The "_send_signal" suffix was chosen to reflect the fact that the syscall takes on the job of multiple syscalls. It is therefore intentional that the name is not reminiscent of neither kill(2) nor rt_sigqueueinfo(2). Not the fomer because it might imply that pidfd_send_signal() is a replacement for kill(2), and not the latter because it is a hassle to remember the correct spelling - especially for non-native speakers - and because it is not descriptive enough of what the syscall actually does. The name "pidfd_send_signal" makes it very clear that its job is to send signals.

/* zombies */ Zombies can be signaled just as any other process. No special error will be reported since a zombie state is an unreliable state (cf. [3]). However, this can be added as an extension through the @flags argument if the need ever arises.

/* cross-namespace signals */ The patch currently enforces that the signaler and signalee either are in the same pid namespace or that the signaler's pid namespace is an ancestor of the signalee's pid namespace. This is done for the sake of simplicity and because it is unclear to what values certain members of struct siginfo_t would need to be set to (cf. [5], [6]).

/* compat syscalls */ It became clear that we would like to avoid adding compat syscalls (cf. [7]). The compat syscall handling is now done in kernel/signal.c itself by adding __copy_siginfo_from_user_generic() which lets us avoid compat syscalls (cf. [8]). It should be noted that the addition of __copy_siginfo_from_user_any() is caused by a bug in the original implementation of rt_sigqueueinfo(2) (cf. 12).

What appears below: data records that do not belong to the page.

(** * BankAccount: a verification development for [bank_account.py]

    The program keeps, per account, an owner, a balance and a list of
    transactions.  Amounts and balances are Python [float]s, that is
    IEEE-754 binary64 numbers; they are modelled by Rocq's primitive
    [float], whose operations are specified by [SpecFloat] at precision
    53 and maximal exponent 1024.  The amounts a method receives are
    floats, as its annotations say and as [main] passes them
    ([float(input(...))], which also yields [inf] and [nan]).

    Python exceptions do not roll the object back, so a method is a
    function from the object to an outcome that carries the object as the
    call left it, the lines printed, and either the exception raised or
    the value returned.  A method that creates a [Transaction] reads the
    clock once; the reading is the argument [now]. *)

From Stdlib Require Import String ZArith Lia Bool List.
From Stdlib Require Import Floats.
Import ListNotations.

Set Warnings "-inexact-float".

Local Open Scope string_scope.
Local Open Scope list_scope.
Local Open Scope float_scope.

(** ** Printed text

    A printed line is kept as the pieces of its f-string: literal text,
    a float under [:.2f], a date under [strftime]. *)

Definition datetime : Type := Z.

Inductive fragment : Type :=
| Lit (s : string)
| Fmt2f (x : float)
| Strftime (d : datetime) (fmt : string).

Definition line : Type := list fragment.

(** ** Exceptions, outcomes and the method monad *)

Inductive exn : Type :=
| ValueError (msg : string)
| AttributeError (msg : string).

Record outcome (S A : Type) : Type := mkOutcome {
  final : S;
  printed : list line;
  result : exn + A
}.
Arguments mkOutcome {S A}.
Arguments final {S A}.
Arguments printed {S A}.
Arguments result {S A}.

Definition M (S A : Type) : Type := S -> outcome S A.

Definition ret {S A} (a : A) : M S A :=
  fun s => mkOutcome s [] (inr a).

Definition raise {S A} (e : exn) : M S A :=
  fun s => mkOutcome s [] (inl e).

Definition bind {S A B} (m : M S A) (k : A -> M S B) : M S B :=
  fun s =>
    let o := m s in
    match result o with
    | inl e => mkOutcome (final o) (printed o) (inl e)
    | inr a =>
        let o' := k a (final o) in
        mkOutcome (final o') (printed o ++ printed o') (result o')
    end.

Definition get {S} : M S S := fun s => mkOutcome s [] (inr s).
Definition modify {S} (f : S -> S) : M S unit := fun s => mkOutcome (f s) [] (inr tt).
Definition print {S} (l : line) : M S unit := fun s => mkOutcome s [l] (inr tt).

Notation "x <- m ;; k" := (bind m (fun x => k))
  (at level 61, m at next level, right associativity).
Notation "m ;;; k" := (bind m (fun _ => k))
  (at level 61, right associativity).

(** [zoom] runs a method of the base class on the base-class part of a
    subclass object ([super()] and inherited methods). *)
Definition zoom {S T A} (getter : T -> S) (setter : S -> T -> T) (m : M S A) : M T A :=
  fun t =>
    let o := m (getter t) in
    mkOutcome (setter (final o) t) (printed o) (result o).

(** [for x in xs: body x]. *)
Fixpoint for_each {S X} (xs : list X) (body : X -> M S unit) : M S unit :=
  match xs with
  | [] => ret tt
  | x :: rest => body x ;;; for_each rest body
  end.

(** ** class Transaction *)

Record Transaction : Type := mkTransaction {
  amount : float;
  transaction_type : string;
  date : datetime
}.

(** [Transaction.__init__]; [now] is what [datetime.now()] returns. *)
Definition Transaction_init (now : datetime) (amount : float) (transaction_type : string)
  : Transaction :=
  {| amount := amount; transaction_type := transaction_type; date := now |}.

(** [Transaction.__str__]. *)
Definition Transaction_str (self : Transaction) : line :=
  [Strftime (date self) "%Y-%m-%d %H:%M:%S"; Lit " - "; Lit (transaction_type self);
   Lit ": "; Fmt2f (amount self)].

(** ** class BankAccount *)

Record BankAccount : Type := mkBankAccount {
  owner : string;
  balance : float;
  transactions : list Transaction
}.

Definition BankAccount_init (owner : string) (balance : float) : BankAccount :=
  {| owner := owner; balance := balance; transactions := [] |}.

Definition set_balance (b : float) (self : BankAccount) : BankAccount :=
  {| owner := owner self; balance := b; transactions := transactions self |}.

Definition get_balance : M BankAccount float :=
  self <- get ;; ret (balance self).

Definition add_transaction (transaction : Transaction) : M BankAccount unit :=
  modify (fun self =>
    {| owner := owner self; balance := balance self;
       transactions := transactions self ++ [transaction] |}).

Definition get_transaction_history : M BankAccount unit :=
  self <- get ;;
  (match transactions self with
   | [] => print [Lit "No transactions found."]
   | _ :: _ => ret tt
   end) ;;;
  for_each (transactions self) (fun transaction => print (Transaction_str transaction)).

(** ** class SavingsAccount(BankAccount) *)

Record SavingsAccount : Type := mkSavingsAccount {
  savings_base : BankAccount;
  interest_rate : float
}.

Definition SavingsAccount_init (owner : string) (balance interest_rate : float)
  : SavingsAccount :=
  {| savings_base := BankAccount_init owner balance; interest_rate := interest_rate |}.

Definition savings_set_base (b : BankAccount) (self : SavingsAccount) : SavingsAccount :=
  {| savings_base := b; interest_rate := interest_rate self |}.

Definition savings_super {A} (m : M BankAccount A) : M SavingsAccount A :=
  zoom savings_base savings_set_base m.

Module Savings.

Definition deposit (now : datetime) (amount : float) : M SavingsAccount unit :=
  if amount <=? 0 then raise (ValueError "Deposit amount must be positive.")
  else
    modify (fun self =>
      savings_set_base (set_balance (balance (savings_base self) + amount)
                                    (savings_base self)) self) ;;;
    savings_super (add_transaction (Transaction_init now amount "Deposit")) ;;;
    self <- get ;;
    print [Lit "Deposited "; Fmt2f amount;
           Lit " into Savings Account. New balance: ";
           Fmt2f (balance (savings_base self))].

With upcoming rework for syscall handling things might improve significantly (cf. [11]) and __copy_siginfo_from_user_any() will not gain any additional callers.

/* testing */ This patch was tested on x64 and x86.

/* userspace usage */ An asciinema recording for the basic functionality can be found under [9]. With this patch a process can be killed via:

#define _GNU_SOURCE #include <errno.h> #include <fcntl.h> #include <signal.h> #include <stdio.h> #include <stdlib.h> #include <string.h> #include <sys/stat.h> #include <sys/syscall.h> #include <sys/types.h> #include <unistd.h>

static inline int do_pidfd_send_signal(int pidfd, int sig, siginfo_t *info, unsigned int flags) { #ifdef __NR_pidfd_send_signal return syscall(__NR_pidfd_send_signal, pidfd, sig, info, flags); #else return -ENOSYS; #endif }

int main(int argc, char *argv[]) { int fd, ret, saved_errno, sig;

     if (argc < 3)
             exit(EXIT_FAILURE);

     fd = open(argv[1], O_DIRECTORY | O_CLOEXEC);
     if (fd < 0) {
             printf("%s - Failed to open \"%s\"\n", strerror(errno), argv[1]);
             exit(EXIT_FAILURE);
     }

     sig = atoi(argv[2]);

     printf("Sending signal %d to process %s\n", sig, argv[1]);
     ret = do_pidfd_send_signal(fd, sig, NULL, 0);

     saved_errno = errno;
     close(fd);
     errno = saved_errno;

     if (ret < 0) {
             printf("%s - Failed to send signal %d to process %s\n",
                    strerror(errno), sig, argv[1]);
             exit(EXIT_FAILURE);
     }

     exit(EXIT_SUCCESS);

}

/* Q&A

  • Given that it seems the same questions get asked again by people who are
  • late to the party it makes sense to add a Q&A section to the commit
  • message so it's hopefully easier to avoid duplicate threads.
  • For the sake of progress please consider these arguments settled unless
  • there is a new point that desperately needs to be addressed. Please make
  • sure to check the links to the threads in this commit message whether
  • this has not already been covered. */ Q-01: (Florian Weimer [20], Andrew Morton [21]) What happens when the target process has exited? A-01: Sending the signal will fail with ESRCH (cf. [22]).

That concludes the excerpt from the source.